Le tout, c’est de s’y préparer.
Étant parvenu à « vendre » à mes filles le principe de dodos sous la tente dans un pays méconnu pour ses nuits torrides, il me faut limiter les risques de cryogénisation nocturne.
J’ai donc fait l’acquisition de ce qu’il me semblait être le matériel incontournable en pareille perspective. Une petite tente pour moi, une autre, beaucoup plus grande, pour mes deux cobayes. Sacs de couchage, réchaud, ustensiles de cuisine, lampes de poche (dans un pays qui ne connaît pas la nuit en juillet, ce fut vraiment utile !), réserves de nourriture… je prépare une véritable expédition polaire.
Nous quittons Reykjavik en voiture au son des Beatles.
Le ciel est dégagé, le soleil au rendez-vous et les filles ont commencé à se disputer.
Tout est donc parfaitement normal.
Pendant les 8 jours de notre périple, elles s’adonneront à cette plaisante et bruyante activité comme à un rituel immuable et parfaitement rythmé. Les manifestations répétées de leurs différends mis à part, leurs principales revendications auront pour leitmotiv :
- d’être prises en photo en posant comme des starlettes de cinéma,
- de sélectionner nos lieux de campements en fonction des possibilités d’accès à Internet, histoire de pouvoir facebooker, twitteriser et MSNer en toute quiétude,
- d’aller flâner dans les rues achalandées des villes Islandaises.
Mes tentatives pour faire de ce voyage une invitation à découvrir un pays que je pressentais magnifique et pour leur faire vivre une expérience de la vie en collectivité et en plein air me semblaient mal engagées.

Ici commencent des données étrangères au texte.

(* ===== verification/Ports.v ===== *)
(** The ports of the use cases ([internal/usecase/*/ports.go]): one operation
    per interface method, with the Go results as the type of its answer.  The
    same method of two packages ([GetActiveRelations], [PublishResult], ...)
    is one operation, since [app.New] passes the same object for both. *)

From S2P Require Import Prelude GoStd Effects Domain.

Inductive port :=
(* MasterScanner, WalletScanner *)
| MasterScan (ctx : Ctx) (masterAddr : string) (fromLT : Z)
| WalletScan (ctx : Ctx) (walletAddr : string) (fromLT : Z)
(* EndpointResolver *)
| Resolve (ctx : Ctx) (pubkey : string) (contractAddr : string)
| ResolveStorageWithOverlay (ctx : Ctx) (providerIP : string) (bags : list string)
(* ProviderRepo *)
| GetAllPubkeys (ctx : Ctx)
| GetAllWallets (ctx : Ctx)
| UpdateLT (ctx : Ctx) (providers : list Provider)
(* ContractRepo *)
| GetActiveRelations (ctx : Ctx)
(* EndpointRepo *)
| LoadAll (ctx : Ctx)
| LoadFresh (ctx : Ctx) (pubkey : string) (maxAge : Duration)
(* SystemRepo *)
| GetMasterWalletLT (ctx : Ctx)
| SetMasterWalletLT (ctx : Ctx) (lt : Z)
(* RatesProbe, ContractInspector, BagProver *)
| Probe (ctx : Ctx) (pubkey : string)
| InspectProviders (ctx : Ctx) (addrs : list string)
| Verify (ctx : Ctx) (ep : ProviderEndpoint) (bagID : string)
(* IPInfoClient, IPInfoRepo *)
| GetIPInfo (ctx : Ctx) (ip : string)
| GetProvidersIPs (ctx : Ctx)
(* Publisher *)
| PublishResult (ctx : Ctx) (streamKey jobID cycleType : string) (p : payload).

Definition port_ans (o : port) : Type :=
  match o with
  | MasterScan _ _ _ => list Provider * Z * option error
  | WalletScan _ _ _ => list StorageContract * Z * option error
  | Resolve _ _ _ => ProviderEndpoint * option error
  | ResolveStorageWithOverlay _ _ _ => Endpoint * option error
  | GetAllPubkeys _ => list string * option error
  | GetAllWallets _ => list Provider * option error
  | UpdateLT _ _ => option error
  | GetActiveRelations _ => list ContractProviderRelation * option error
  | LoadAll _ => gmap string ProviderEndpoint * option error
  | LoadFresh _ _ _ => ProviderEndpoint * bool * option error
  | GetMasterWalletLT _ => Z * option error
  | SetMasterWalletLT _ _ => option error
  | Probe _ _ => Rates * bool * option error
  | InspectProviders _ _ => list ContractOnChainState * option error
  | Verify _ _ _ => ReasonCode * option error
  | GetIPInfo _ _ => IpInfo * option error
  | GetProvidersIPs _ => list ProviderEndpoint * option error
  | PublishResult _ _ _ _ _ => option error
  end%type.

Definition ports : iface := Iface port port_ans.

#[export] Instance port_eq_dec : EqDecision port.
Proof. solve_decision. Defined.
#[export] Instance ports_op_eq_dec : EqDecision (op ports) := port_eq_dec.

Abbreviation call o := (ext (I:=ports) o).

(** What each package declares in its ports.go. *)
Definition discovery_port (o : port) : bool :=
  match o with
  | MasterScan _ _ _ | WalletScan _ _ _ | Resolve _ _ _ | ResolveStorageWithOverlay _ _ _
  | GetAllPubkeys _ | GetAllWallets _ | UpdateLT _ _ | GetActiveRelations _ | LoadAll _
  | GetMasterWalletLT _ | SetMasterWalletLT _ _ | PublishResult _ _ _ _ _ => true
  | _ => false
  end.
Definition poll_port (o : port) : bool :=
  match o with
  | Probe _ _ | InspectProviders _ _ | GetAllPubkeys _ | GetActiveRelations _
  | PublishResult _ _ _ _ _ => true
  | _ => false
  end.
Definition proof_port (o : port) : bool :=
  match o with
  | InspectProviders _ _ | Resolve _ _ _ | ResolveStorageWithOverlay _ _ _ | Verify _ _ _
  | GetActiveRelations _ | LoadFresh _ _ _ | PublishResult _ _ _ _ _ => true
  | _ => false
  end.
Definition update_port (o : port) : bool :=
  match o with
  | GetIPInfo _ _ | GetProvidersIPs _ | PublishResult _ _ _ _ _ => true
  | _ => false
  end.

(** The ports of the package that runs a cycle. *)
Definition cycle_port (cycle : string) : port → bool :=
  if bool_decide (cycle ∈ [CycleScanMaster; CycleScanWallets; CycleResolveEndpoints]) then discovery_port
  else if bool_decide (cycle ∈ [CycleProbeRates; CycleInspectContracts]) then poll_port
  else if bool_decide (cycle = CycleCheckProofs) then proof_port
  else update_port.

(** The event "[o] was called and answered [x]". *)
Abbreviation answered o x := (@Ev ports (@Ext ports o) x).

(** The use cases assume nothing of their ports. *)
#[export] Instance ports_env : Env ports := any_env ports.

(** ** Reading a trace of ports

    Each projection keeps, in order, the calls of one kind with their
    answers. *)
Definition as_publish (ev : event ports) : option (payload * option error) :=
  match ev with
  | Ev (Ext (PublishResult _ _ _ _ p)) e => Some (p, e)
  | _ => None
  end.
Definition published (tr : trace ports) : list (payload * option error) := omap as_publish tr.

(** What a run writes: results published (with the publisher's answer) and LT
    checkpoints stored. *)
Inductive write :=
| WPublished (p : payload) (err : option error)
| WMasterLT (lt : Z)
| WWalletLTs (ws : list Provider).

Definition as_write (ev : event ports) : option write :=
  match ev with
  | Ev (Ext (PublishResult _ _ _ _ p)) e => Some (WPublished p e)
  | Ev (Ext (SetMasterWalletLT _ lt)) _ => Some (WMasterLT lt)
  | Ev (Ext (UpdateLT _ ws)) _ => Some (WWalletLTs ws)
  | _ => None
  end.
Definition writes (tr : trace ports) : list write := omap as_write tr.

(** The clock was read as [t]. *)
Definition read_clock (tr : trace ports) (t : Time) : Prop := @Ev ports (Go TimeNow) t ∈ tr.
Lemma read_clock_more tr more t : read_clock tr t → read_clock (tr ++ more) t.
Proof. intros Ht. apply elem_of_app. by left. Qed.

Definition as_probe (ev : event ports) : option (string * (Rates * bool * option error)) :=
  match ev with
  | Ev (Ext (Probe _ pk)) a => Some (pk, a)
  | _ => None
  end.
Definition as_verify (ev : event ports) : option (string * (ReasonCode * option error)) :=
  match ev with
  | Ev (Ext (Verify _ _ bag)) a => Some (bag, a)
  | _ => None
  end.
Definition verified (tr : trace ports) := omap as_verify tr.

Lemma writes_snoc tr ev :
  writes (tr ++ [ev]) = writes tr ++ match as_write ev with Some w => [w] | None => [] end.
Proof. apply omap_snoc. Qed.

Lemma writes_app tr tr' : writes (tr ++ tr') = writes tr ++ writes tr'.
Proof. apply omap_app. Qed.
#[export] Hint Rewrite @app_nil_r writes_snoc : agent_simpl.

(** Operations that write nothing. *)
Definition no_write (o : fop ports) : Prop := ∀ x, as_write (Ev o x) = None.

Lemma no_write_trace tr : Forall (λ ev, no_write (ev_op ev)) tr → writes tr = [].
Proof.
  induction 1 as [|[o x] tr Ho _ IH]; [done|].
  change (writes (Ev o x :: tr))
    with (match as_write (Ev o x) with Some w => w :: writes tr | None => writes tr end).
  by assert (as_write (Ev o x) = None) as -> by exact (Ho x).
Qed.
(** The keys visited by [range merged], in whatever order. *)
Lemma ranged_contracts (cs : list StorageContract) keys :
  let merged := foldl merge_contract ∅ cs in
  keys ≡ₚ (map_to_list merged).*1 →
  let contracts := omap (λ k, merged !! k) keys in
  sc_Address <$> contracts = keys ∧
  ∀ c, c ∈ contracts ↔ merged_ref (sc_Address c) cs = Some c.
Proof.
  intros merged Hkeys contracts.
  assert (∀ k, k ∈ keys ↔ is_Some (merged !! k)) as Hin.
  { intros k. rewrite Hkeys, list_elem_of_fmap. split.
    - intros ([k' c] & -> & Hc). apply elem_of_map_to_list in Hc. eauto.
    - intros [c Hc]. exists (k, c). by rewrite elem_of_map_to_list. }
  assert (∀ k c, merged !! k = Some c → sc_Address c = k) as Haddr.
  { intros k c Hk. eapply merged_ref_address. by rewrite <- merge_contracts_lookup. }
  split.
  - assert (Forall (λ k, is_Some (merged !! k)) keys) as HF
      by (apply Forall_forall; intros k; apply Hin).
    unfold contracts. clear -HF Haddr. induction HF as [|k ks [c Hk] _ IH]; [done|].
    csimpl. rewrite Hk. csimpl. by rewrite IH, (Haddr _ _ Hk).
  - intros c. unfold contracts. rewrite list_elem_of_omap, <- merge_contracts_lookup. fold merged.
    split.
    + intros (k & _ & Hk). by rewrite (Haddr _ _ Hk).
    + intros Hc. exists (sc_Address c). split; [|done]. apply Hin. eauto.
Qed.

Lemma scan_inv_result ctx wallets s tr keys :
  scan_inv wallets s tr → keys ≡ₚ (map_to_list (ss_merged s)).*1 →
  let contracts := omap (λ k, ss_merged s !! k) keys in
  wallets_result_ok wallets tr
    (mkScanWalletsResult contracts
       (c ← contracts; contract_relations (addr_to_pubkey wallets) c) (ss_updated s)).
Proof.
  intros [Hm Hu Hf Hc Hw] Hkeys contracts. rewrite Hm in Hkeys.
  destruct (ranged_contracts _ _ Hkeys) as [Hk Hcs]. rewrite <- Hm in Hcs, Hk. subst contracts.
  split; simpl; [done| |done| |done|done].
  - rewrite Hk, Hkeys. apply NoDup_fst_map_to_list.
  - intros rel. rewrite list_elem_of_bind. setoid_rewrite elem_of_contract_relations. naive_solver.
Qed.
(** The last loop is a filter. *)
Lemma classify_relations bags states acc tr rels kept :
  inspect_inv bags states acc tr →
  (∀ a s, last_state a states = Some s →
          ia_stateByAddr acc !! a = Some (mkContractInfo (kept a) (os_LiteServerError s))) →
  (foldl (classify_relation (ia_stateByAddr acc)) ([], 0) rels).1 =
  filter (λ rel, rejects states kept rel = true) rels.
Proof.
  intros [Hst _ _] Hkept. induction rels as [|rel rels IH] using rev_ind; [done|].
  rewrite foldl_snoc, filter_snoc, <- IH. destruct (foldl _ _ rels) as [rej act]. simpl.
  unfold classify_relation, rejects. specialize (Hst (cr_ContractAddr rel)).
  destruct (last_state (cr_ContractAddr rel) states) as [s|] eqn:Hl.
  - rewrite (Hkept _ _ Hl). simpl. destruct (os_LiteServerError s); [done|]. simpl.
    case_bool_decide; by repeat case_decide.
  - by rewrite Hst.
Qed.

Lemma inspect_inv_kept bags states acc tr :
  inspect_inv bags states acc tr →
  ∃ kept, ∀ a s, last_state a states = Some s →
    ia_stateByAddr acc !! a = Some (mkContractInfo (kept a) (os_LiteServerError s)) ∧
    kept_ok (default 0 (bags !! a)) s tr (kept a).
Proof.
  intros [Hst _ _].
  exists (λ a, default ∅ (ci_providers <$> ia_stateByAddr acc !! a)).
  intros a s Hl. specialize (Hst a). rewrite Hl in Hst. destruct Hst as (kept & -> & ?). done.
Qed.

Lemma inspect_contracts_wp p ctx :
  wp (UpdateRejectedContracts p ctx) (inspect_outcome ctx) [].
Proof.
  unfold UpdateRejectedContracts. wp_steps.
  - left. by eauto.
  - right. exists [], zeroInspectContractsResult, x.
    split_and!; [list_member|done|done|by eexists].
  - left. by eauto.
  - rename l0 into rels, c into rel. set (relations := rel :: rels) in *.
    rename x into addrs, l1 into states.
    change (addrs ≡ₚ elements (list_to_set (cr_ContractAddr <$> relations) : gset string)) in Hx0.
    eapply (wp_range _ _ _ (inspect_inv (bag_sizes relations)) (λ _ _, False)).
    + by split.
    + intros pre s suf acc tr _ _ Hinv. eapply wp_mono'; [by apply inspect_state_wp|].
      intros tr' [f|e]; [|done]. by intros (acc' & -> & ?).
    + intros acc tr [more Htr] [Hinv|[]].
      assert (answered (GetActiveRelations ctx) (relations, None) ∈ tr) as Hans
        by (rewrite Htr; apply elem_of_app; left; list_member).
      assert (answered (InspectProviders ctx addrs) (states, None) ∈ tr) as Hins
        by (rewrite Htr; apply elem_of_app; left; list_member).
      clear Htr. destruct (inspect_inv_kept _ _ _ _ Hinv) as [kept Hkept].
      assert (inspect_result_ok ctx tr relations
        (mkInspectContractsResult
           (foldl (classify_relation (ia_stateByAddr acc)) ([], 0) relations).1
           (ia_skipped acc))) as Hok.
      { exists addrs, states, kept. split_and!; [| |done| |apply Hinv|].
        - rewrite Hx0. apply NoDup_elements.
        - intros a. rewrite Hx0, elem_of_elements, elem_of_list_to_set, list_elem_of_fmap.
          naive_solver.
        - intros a s Hl. by apply Hkept.
        - eapply classify_relations; [done|]. intros a s Hl. by apply Hkept. }
      revert Hok. unfold seq_post, after. destruct (foldl _ _ relations) as [rejected active].
      cbn [fst]. intros Hok.
      wp_steps; right; exists relations; do 2 eexists; (split_and!;
        [rewrite elem_of_app; by left| |by rewrite writes_snoc, (ii_writes _ _ _ _ Hinv)|]).
      all: try (eexists; split; [done|]; by destruct x).
      all: rewrite decide_False by done.
      all: destruct Hok as (addrs' & states' & kept' & ? & ? & ? & ? & ? & ?).
      all: exists addrs', states', kept'; split_and!; try done; [by apply elem_of_app; left|].
      all: eauto using kept_ok_more.
Qed.

(** C17. Every run of inspect_contracts fails having published nothing, or
    publishes once.  It asks for every contract once; a relation is rejected
    exactly when no state came back for its contract, or the last state is
    no liteserver error and its provider is not among those kept there; the
    skipped contracts are those with a liteserver error. *)
Theorem UpdateRejectedContracts_result p ctx :
  every_run (UpdateRejectedContracts p ctx) (inspect_outcome ctx).
Proof. apply every_run_wp, inspect_contracts_wp. Qed.
End inspect_contracts.

(** A provider with half a gigabyte at 1000 nanotons per megabyte and day, its
    last proof one span ago, and a contract that is nearly empty. *)
Definition ex_TON : Tlb := λ _, 50000000.
Definition ex_provider : OnChainProvider := mkOnChainProvider "k" (1700000000 * Second) 1000 86400.
Definition ex_state : ContractOnChainState := mkOnChainState "c" 1000 [ex_provider] false.

Lemma isRemovedByLowBalance_witness :
  let _ := ex_TON in
  is_u32 (oc_MaxSpan ex_provider) ∧ Unix (oc_LastProofTime ex_provider) < 2 ^ 62 ∧
  every_run (isRemovedByLowBalance 536870912 ex_provider ex_state) (λ tr out,
    ∃ removed, out = Returned removed ∧
      (removed = true ↔
         1000 < 50512000 ∧ 0 < 1700000000 ∧
         ∃ now, tr = [@Ev ports (Go TimeNow) now] ∧ 1700090000 < Unix now)).
Proof.
  split; [vm_compute; split; congruence|]. split; [vm_compute; done|].
  exact (@isRemovedByLowBalance_spec ex_TON 536870912 ex_state ex_provider
           ltac:(vm_compute; split; congruence) ltac:(vm_compute; done)).
Defined.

Toujours est-il que nos quittons la capitale, en direction de Vik. Nous ferons le tour de l’Islande dans le sens inverse des aiguilles d’une montre, histoire de faire durer le plaisir, de faire ce voyage à contretemps, dans une absolue liberté de mouvement. Et nous emprunterons la route n°1. Ne cherchez ni la n°2, ni les suivantes, elles n’existent pas. Ici, les routes praticables sont aussi rares que les habitants.
Il ne faudra qu’une dizaine de minutes pour avoir un premier aperçu des splendeurs qui nous attendent. Le démarrage se fait Andante.
Comme si la nature nous faisait une présentation synthétique et en images du programme à venir, les vallées verdoyantes d’abord, aux pentes douces, presque amicales, se succèdent ; mais déjà, au loin, nous distinguons aussi les ombres noires et anguleuses des volcaniques découvertes qui suivront. À travers le pare-brise, j’aperçois maintenant les couleurs inédites qu’affiche la terre de glace, tel un drapeau géant en 3D ; à gauche, une étendue verte de lichen, la route en asphalte au milieu qui serpente à perte de vue, et une vaste plaine de sable noire à droite.
Le dépaysement et les contrastes sont saisissants et d’autant plus rapidement perceptibles que l’Islande est une petite île. À peine le cinquième de la France. Alors comme s’il fallait convaincre ses visiteurs de s’attarder sur son sol, la nature sauvage enchaîne les représentations spectaculaires.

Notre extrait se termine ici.